Whether you calculate by fame, sales, longevity, or the respect of their peers, Canadian Brass is the world's leading brass chamber ensemble.
Founded in Toronto in 1970 by trombonist Eugene "Gene" Watts and tuba player Dr. Charles "Chuck" Daellenbach, the quintet has released more than 60 recordings, encompassing classic repertoire, modern compositions, savvy transcriptions, and compelling jazz and pop crossover material.
A perfect example of the latter is the group's latest release, Swing That Music. "It's a tribute to Louis Armstrong," says Daellenbach. "It's our way of creating a meeting that never happened."
We wanted audiences to come to our concerts and hear everything from Bach and Beethoven to early jazz and The Beatles.
Daellenbach and Watts, the ensemble's two original members, aren't merely accustomed to thinking outside the box--time and again, they've built the box from scratch. When they started the group four decades ago, there were few antecedents for an all-brass chamber group.
"The biggest problem," says Daellenbach, "was simply the lack of repertoire. String players have Haydn, Mozart, and Beethoven, but brass players missed the classical chamber music era. Brass instruments didn't even have valves until the 19th century. Our solution was to arrange and transcribe music originally written for other instruments. We stole from the best, from Bach to Mozart."
But that wasn't the group's sole strategy. "We also made a point of not getting locked into a particular sound," Chuck says. "Between the five of us, we'd played in marching bands, concert bands, orchestras, stage bands, territory bands, weekend combos. We wanted audiences to come to our concerts and hear everything from Bach and Beethoven to early jazz and the Beatles." He chuckles. "Come on--for a brass player, what's more important than 'Penny Lane?'"
Once they'd devised a repertoire, the group, in time-honored rock-and-roll fashion, honed their act on the road--albeit in schools rather than bars and nightclubs. "We were very fortunate to start out attached to a fine community orchestra, in Hamilton, Ontario, which had a school outreach program," says Chuck. "In the '70s, many musicians looked at school concerts as an annoyance, but we took it seriously as a laboratory. We learned how to make an appealing program, and then do it again and again."
The result: A group that's received equal acclaim for stellar musicianship and unpretentious, crowd-pleasing performances. "It's one thing to play for an audience, and another for that audience to want to come hear you again," notes Chuck. "Someone can come to our concert and feel very comfortable. We're not playing beyond or above their frame of reference."

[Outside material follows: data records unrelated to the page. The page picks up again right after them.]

Lemma get_refcount_safe x o st : locks o x ->
  safe_t (get (get_refcount x)) o st (fun v o' st' =>
    zlen (members st' x) + oref o x <= v /\ o' = o /\ stays (locks o) st st').
Proof.
  intros Hl. apply safe_get. intros os j st1 Hj I Hr.
  destruct (locked_set_at os j o st1 x I Hj Hl) as (s & E & Em & Hc). exists (refcount s).
  unfold get_refcount, get_set. rewrite E, Em. split; [done|]. split; [done|]. split; [done|]. by apply rely_stays.
Qed.

Lemma get_refcount_settle x o st : locks o x -> settles o st ->
  safe_t (get (get_refcount x)) o st (fun v o' st' => zlen (members st' x) + oref o x <= v /\
    o' = o_flux o [] (oflag o) (odirty o) /\ stays (locks o) st st').
Proof.
  intros Hl Hs. apply (safe_get_settle K lim t _ true). intros os j st1 Hj I Hr.
  destruct (locked_set_at os j o st1 x I Hj Hl) as (s & E & Em & Hc). exists (refcount s).
  pose proof (rely_stays _ _ _ Hr) as S. unfold get_refcount, get_set. rewrite E, Em. split; [done|]. split; [|done].
  intros _. by apply Hs.
Qed.

Lemma get_count_safe x o st : locks o x ->
  safe_t (get (get_count x)) o st (fun v o' st' => v = zlen (members st' x) /\ o' = o /\ stays (locks o) st st').
Proof.
  intros Hl. apply safe_get. intros os j st1 Hj I Hr.
  destruct (locked_set_at os j o st1 x I Hj Hl) as (s & E & Em & _). exists (zlen (members st1 x)).
  unfold get_count, get_set. rewrite E, Em. do 3 (split; [done|]). by apply rely_stays.
Qed.

Lemma get_count_settle x o st : locks o x -> settles o st ->
  safe_t (get (get_count x)) o st (fun v o' st' => v = zlen (members st' x) /\
    o' = o_flux o [] (oflag o) (odirty o) /\ stays (locks o) st st').
Proof.
  intros Hl Hs. apply (safe_get_settle K lim t _ true). intros os j st1 Hj I Hr.
  destruct (locked_set_at os j o st1 x I Hj Hl) as (s & E & Em & _). exists (zlen (members st1 x)).
  pose proof (rely_stays _ _ _ Hr) as S. unfold get_count, get_set. rewrite E, Em. split; [done|]. split; [|done].
  intros _. by apply Hs.
Qed.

With their signature set of gold-plated Yamaha horns, the group displays visual flair as well. In fact, Daellenbach credits Yamaha not only with building great horns, but revolutionizing the way most modern horns are made.
"Back in the '60s," recounts Chuck, "Yamaha hired a very important designer named Renold Schilke. He was the son of a butcher from Green Bay, Wisconsin. Renold was a scientist--he worked on the Manhattan Project--and the principal trumpet player for the Chicago Symphony. He managed to overcome the tuning flaws in the harmonic series--he actually 'fixed' nature so that brass instruments could play perfectly in tune. He changed not just Yamaha instruments, but all brass instruments. Then in 1978 Renold told us it was his dream to create a full set of gold-plated horns, from trumpets to tubas. Before that, no one had ever gold-plated a tuba! But in the end, that became our trademark: a consort of matching gold instruments, all made by Yamaha."
The current Canadian Brass lineup includes Jeff Nelsen on French horn, and Joe Burgstaller and Brandon Ridenour on trumpet (with Ryan Anthony, Jeroen Berwaerts, and Manon Lafrance sometimes subbing for the two principal trumpeters).
"Now we've been around long enough that we're playing with guys who grew up on our instructional books," says Daellenbach. (Trumpeter Ridenour is 23.) "It dawned on me early on that if we were having so much trouble creating a repertoire for brass quintet, what could a poor music teacher do? So we created a pragmatic masterpiece book called Canadian Brass Book of Easy Quintets, which lets first-year students play together as a group. Later we created three more books, and we've sold over 500,000 of them worldwide. Now there are hundreds of thousands of kids growing up in the Canadian Brass style."
Meanwhile, the group remains as committed as ever to their eclectic path. "There are different styles for playing Beethoven, Mahler, Corigliano, or jazz," says Chuck. "Sure, you play W.C. Handy differently than you play Haydn. But they all use the same notes on the same lines and spaces. The important thing is that you play it from your heart--and that's how we've always approached our art."